Thank you. I have a feeling mum won't see another xmas but I am grateful to have had two lovely parents to raise me, I know that makes me very lucky.

EmmaAgain22 · 09/12/2022 08:46

PS I should add, when I first posted on here, I didn't think it would be mum's last.

But that prospect does make the lost friends thing even more scary!

Butterflywing · 09/12/2022 08:47

This reply has been deleted

Message deleted by MNHQ. Here's a link to our Talk Guidelines.

EmmaAgain22 · 09/12/2022 08:51

This reply has been deleted

Message deleted by MNHQ. Here's a link to our Talk Guidelines.

I think you might be on the wrong thread.

I have volunteered at Xmas to avoid the boredom of family Xmas! I'd say tread carefully with it, especially as a lone woman.

Quinner · 09/12/2022 09:00

This reply has been deleted

Message deleted by MNHQ. Here's a link to our Talk Guidelines.

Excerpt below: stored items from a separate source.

(* ===== verification/Path.v ===== *)
(** The functions of Node's [path] module that the program calls, in their
    POSIX form: [path.join], [path.resolve] and [path.dirname], with the
    normalisation they share. *)

From Stdlib Require Import Ascii.
From stdpp Require Import base tactics numbers strings option list.
From S2P Require Import Prelude JsString.

Local Open Scope N_scope.

Definition slash : N := 47.

(** ** Segments *)

(** The texts between the separators of a path. *)
Fixpoint split_path (s : jsstring) : list jsstring :=
  match s with
  | [] => [[]]
  | c :: s' =>
      if c =? slash then [] :: split_path s'
      else
        match split_path s' with
        | seg :: segs => (c :: seg) :: segs
        | [] => [[c]]
        end
  end.

(** Segments joined by separators. *)
Definition join_segments (segs : list jsstring) : jsstring :=
  match segs with
  | [] => []
  | seg :: segs' => seg ++ (segs' ≫= λ s, slash :: s)
  end.

Definition dot : jsstring := [46].
Definition dotdot : jsstring := [46; 46].

(** One segment pushed on the segments resolved so far (last first):
    empty segments and [.] vanish, [..] removes the segment before it, or
    stays when there is none and the path is relative. *)
Definition push_segment (allowAboveRoot : bool) (acc : list jsstring) (seg : jsstring)
  : list jsstring :=
  if decide (seg = [] ∨ seg = dot) then acc
  else if decide (seg = dotdot) then
    match acc with
    | last :: acc' =>
        if decide (last = dotdot) then seg :: acc else acc'
    | [] => if allowAboveRoot then [seg] else []
    end
  else seg :: acc.

(** normalizeString: the resolved segments of a path. *)
Definition normalize_segments (allowAboveRoot : bool) (s : jsstring) : list jsstring :=
  reverse (foldl (push_segment allowAboveRoot) [] (split_path s)).

Definition isAbsolute (s : jsstring) : bool :=
  match s with
  | c :: _ => c =? slash
  | [] => false
  end.

Definition has_trailing_slash (s : jsstring) : bool :=
  match last s with
  | Some c => c =? slash
  | None => false
  end.

(** ** The functions *)

(** [path.normalize]. *)
Definition normalize (p : jsstring) : jsstring :=
  match p with
  | [] => dot
  | _ =>
      let body := join_segments (normalize_segments (negb (isAbsolute p)) p) in
      match body with
      | [] =>
          if isAbsolute p then [slash]
          else if has_trailing_slash p then dot ++ [slash] else dot
      | _ =>
          (if isAbsolute p then [slash] else [])
          ++ body ++ (if has_trailing_slash p then [slash] else [])
      end
  end.

(** [path.join(...parts)]. *)
Definition path_join (parts : list jsstring) : jsstring :=
  match filter (λ p, p ≠ []) parts with
  | [] => dot
  | ps => normalize (join_segments ps)
  end.

(** The arguments of [path.resolve] from the right, up to the first
    absolute one: the path they form, and whether it is absolute. *)
Fixpoint resolve_args (rev_parts : list jsstring) : jsstring * bool :=
  match rev_parts with
  | [] => ([], false)
  | p :: rest =>
      if decide (p = []) then resolve_args rest
      else if isAbsolute p then (p ++ [slash], true)
      else let '(r, abs) := resolve_args rest in (r ++ p ++ [slash], abs)
  end.

(** [path.resolve(...parts)] in the working directory [cwd] (an absolute
    path). *)
Definition path_resolve (cwd : jsstring) (parts : list jsstring) : jsstring :=
  let '(r, abs) := resolve_args (reverse parts) in
  let full := if abs then r else cwd ++ [slash] ++ r in
  slash :: join_segments (normalize_segments false full).

(** The segments of an absolute path: the key of a file-system entry. *)
Definition path_key (p : jsstring) : list jsstring := normalize_segments false p.

(** [path.dirname] on the result of [path.resolve]: the path without its
    last segment. *)
Definition path_dirname (p : jsstring) : jsstring :=
  match reverse (path_key p) with
  | _ :: parent => slash :: join_segments (reverse parent)
  | [] => [slash]
  end.

(** A segment of a resolved path: not empty, not [.], not [..], without a
    separator. *)
Definition proper_segment (seg : jsstring) : Prop :=
  seg ≠ [] ∧ seg ≠ dot ∧ seg ≠ dotdot ∧ slash ∉ seg.

#[export] Instance proper_segment_dec seg : Decision (proper_segment seg).
Proof. unfold proper_segment. apply _. Defined.

(** ** Lemmas *)

Lemma split_path_nonempty s : split_path s ≠ [].
Proof. induction s as [|c s IH]; simpl; [done|]. by repeat case_match. Qed.

(** The segments of a path hold no separator. *)
Lemma split_path_no_slash s : Forall (λ seg, slash ∉ seg) (split_path s).
Proof.
  induction s as [|c s IH]; simpl; [by repeat constructor; intros ?%elem_of_nil|].
  destruct (c =? slash) eqn:Hc; [constructor; [by intros ?%elem_of_nil|done]|].
  apply N.eqb_neq in Hc. destruct (split_path s) as [|seg segs]; inv IH.
  - repeat constructor. by intros [?|?%elem_of_nil]%elem_of_cons.
  - constructor; [|done]. by intros [?|?]%elem_of_cons.
Qed.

A lack of empathy is a terrible thing

Quinner · 09/12/2022 09:03

I can sympathise with the OP. My childhood Christmases were chaotic and fun (but with drink and drama thrown in) so I always find our Christmas quite sad and quiet.

Redebs · 24/12/2022 18:30

I have just phoned my brother, who, for the first time in fifty-something years, will not be waking up on Christmas morning at our Mum's house.
She died earlier this year and it hit us both really hard. He always made the effort to travel down to stay with her over Christmas and many other times throughout the year. He phoned her twice a day, every day in the twenty years after she was widowed. We were both very close to her emotionally.
I don't really celebrate Christmas, but my children and grandchildren do, so I have people I love around me.
He's on his own, miles away, in his flat. Seems to be in good humour though, and we had a lot of laughs on the call.
He's making a turkey and vegetable casserole for himself tomorrow, apparently, with sprouts and stuffing balls on top 😁 Sounds like he's reinvented the day for himself.